> **What this task involves**
Lines with "true": please show every one of them from the listing below.

> **Input data**
* * * *

(** The part of a timeout that comes before the outcome. *)
Lemma timeout_guards cx caller rest w c h d k s :
  program_id cx = P → holds P session w c → Checkpoint.status c = CheckpointStatus.Challenged →
  contends P session w c h d → has_cursor P session w k → active_is P session k c →
  is_signer cx caller = true → load_session cx session w = Ok (s, w) →
  Z.min (Challenge.turn_deadline_l1_slot h) (Challenge.hard_deadline_l1_slot h) ≤ slot (clock cx) →
  let ck := slot_key (Checkpoint.er_slot c) in
  let ch := challenge_key ck in
  process_timeout_challenge cx (caller :: session :: ck :: ch :: da_key ch :: Challenge.challenger h :: cursor_key :: rest)
    (TimeoutChallenge.mk (Checkpoint.er_slot c)) w =
  (if Challenge.turn h == ChallengeTurn.Respondent then
     (if DataAvailabilityProof.status d == DataAvailabilityStatus.Missing
      then store_da_proof (da_key ch) (with_default d) else mret tt) ;;
     c ← slash_checkpoint_bond ck (Challenge.challenger h) c;
     store_cursor cursor_key (clear_active_checkpoint k) ;;
     store_checkpoint ck (with_resolution CheckpointStatus.Invalid c) ;;
     store_challenge ch (with_outcome ChallengeStatus.ChallengerWon h)
   else
     store_checkpoint ck (with_resolution CheckpointStatus.Pending c) ;;
     store_challenge ch (with_outcome ChallengeStatus.ValidatorWon h)) w.
Proof.
  intros HP Hc Hst Hh Hk Ha Hsig Hs Hdl. cbv zeta. unfold process_timeout_challenge. cbn [TimeoutChallenge.er_slot].
  rewrite err_if_bind, Hsig. cbn [negb]. fwd Hs. fwd (load_checkpoint_run cx w c HP Hc).
  assert (E1 : require_challenged c w = Ok (tt, w)) by (unfold require_challenged; by rewrite Hst, neq_refl). fwd E1.
  fwd (load_challenge_run cx w c h d HP Hh). rewrite err_if_bind, (co_active _ _ _ _ _ _ Hh), neq_refl. cbv zeta.
  rewrite err_if_bind. destruct (Z.ltb_spec (slot (clock cx)) (Challenge.turn_deadline_l1_slot h)),
    (Z.ltb_spec (slot (clock cx)) (Challenge.hard_deadline_l1_slot h)); try lia; cbn [andb].
  all: rewrite err_if_bind, neq_refl; fwd (load_cursor_run cx w k HP Hk); fwd (require_active_run k c w Ha);
    fwd (load_da_proof_run cx w c h d HP Hh); done.
Qed.

Lemma timeout_run cx caller rest w c h d k s :
  program_id cx = P → holds P session w c → Checkpoint.status c = CheckpointStatus.Challenged → bonded P session w c →
  contends P session w c h d → has_cursor P session w k → active_is P session k c → wf_world w →
  is_signer cx caller = true → load_session cx session w = Ok (s, w) →
  Z.min (Challenge.turn_deadline_l1_slot h) (Challenge.hard_deadline_l1_slot h) ≤ slot (clock cx) →
  lamports (acct w (Challenge.challenger h)) + CHECKPOINT_PROPOSER_BOND_LAMPORTS ≤ umax 64 →
  let ck := slot_key (Checkpoint.er_slot c) in
  let ch := challenge_key ck in
  ∃ w', process_timeout_challenge cx
    (caller :: session :: ck :: ch :: da_key ch :: Challenge.challenger h :: cursor_key :: rest)
    (TimeoutChallenge.mk (Checkpoint.er_slot c)) w = Ok (tt, w').
Proof.
  intros HP Hc Hst Hb Hh Hk Ha Hw Hsig Hs Hdl Hr. cbv zeta. rewrite (timeout_guards cx caller rest w c h d k s) by done.
  destruct (dispute_sizes w c h d k Hc Hh Hk) as (E1 & E2 & E3 & E4 & Hnd). set (ck := slot_key (Checkpoint.er_slot c)) in *.
  set (ch := challenge_key ck) in *. pose proof (decoded_wf _ _ (ho_data _ _ _ _ Hc)) as Wc.
  pose proof (decoded_wf _ _ (co_data _ _ _ _ _ _ Hh)) as Wh. pose proof (decoded_wf _ _ (co_da _ _ _ _ _ _ Hh)) as Wd.
  pose proof (decoded_wf _ _ (hk_data _ _ _ _ Hk)) as Wk. nodup. destruct (_ == ChallengeTurn.Respondent).
  - assert (∃ w0, (if DataAvailabilityProof.status d == DataAvailabilityStatus.Missing
      then store_da_proof (da_key ch) (with_default d) else mret tt) w = Ok (tt, w0) ∧ wf_world w0 ∧
      (∀ x, lamports (acct w0 x) = lamports (acct w x)) ∧ ∀ x, x ≠ da_key ch → data (acct w0 x) = data (acct w x)) as (w0 & Hw0 & Hwf & Hlam & Hd0).
    { destruct (_ == _); [|by exists w]. eexists. split; [by apply (store_run (n:=178)); [|apply with_default_wf]|].
      assert (Hl : ∀ x, lamports (acct (put (da_key ch) (with_data (enc borsh (with_default d)) (acct w (da_key ch))) w) x)
        = lamports (acct w x)) by (intros x; rewrite acct_put; by case_decide; subst).
      split; [intros x; rewrite Hl; apply Hw|]. split; [done|]. intros x Hx. by acct_simpl. }
    fwd Hw0. destruct (resolve_bond_run w w0 c (Challenge.challenger h) CheckpointBondStatus.Slashed) as (w1 & Hsl & Hd1); [done..|].
    unfold slash_checkpoint_bond. fwd Hsl.
    apply lost_writes_run; [rewrite Hd1, Hd0 by congruence; done..| | |].
    + by apply with_resolution_wf, with_bond_status_wf.
    + by apply with_outcome_wf.
    + by apply clear_active_checkpoint_wf.
  - unfold store_checkpoint, store_challenge.
    fwd (store_run (n:=380) ck _ Panicked w E1 (with_resolution_wf CheckpointStatus.Pending _ Wc)).
    eexists. apply (store_run (n:=255)); [by acct_simpl|by apply with_outcome_wf].
Qed.

Lemma timeout_step now l a l' p g :
  step now l a l' → is_timeout a = true → l_stage l = Contested p g →
  l' = enter l (if decide (g_turn g = ChallengeTurn.Respondent) then Idle else Waiting p true).
Proof.
  intros Hs Ha Hst. destruct Hs; try done; rewrite Hst in *; simplify_eq; by case_decide.
Qed.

* * * *

> **Exercise solution**
  is_signer cx caller = true → load_session cx session w = Ok (s, w) →
  is_signer cx caller = true → load_session cx session w = Ok (s, w) →
  step now l a l' → is_timeout a = true → l_stage l = Contested p g →
  l' = enter l (if decide (g_turn g = ChallengeTurn.Respondent) then Idle else Waiting p true).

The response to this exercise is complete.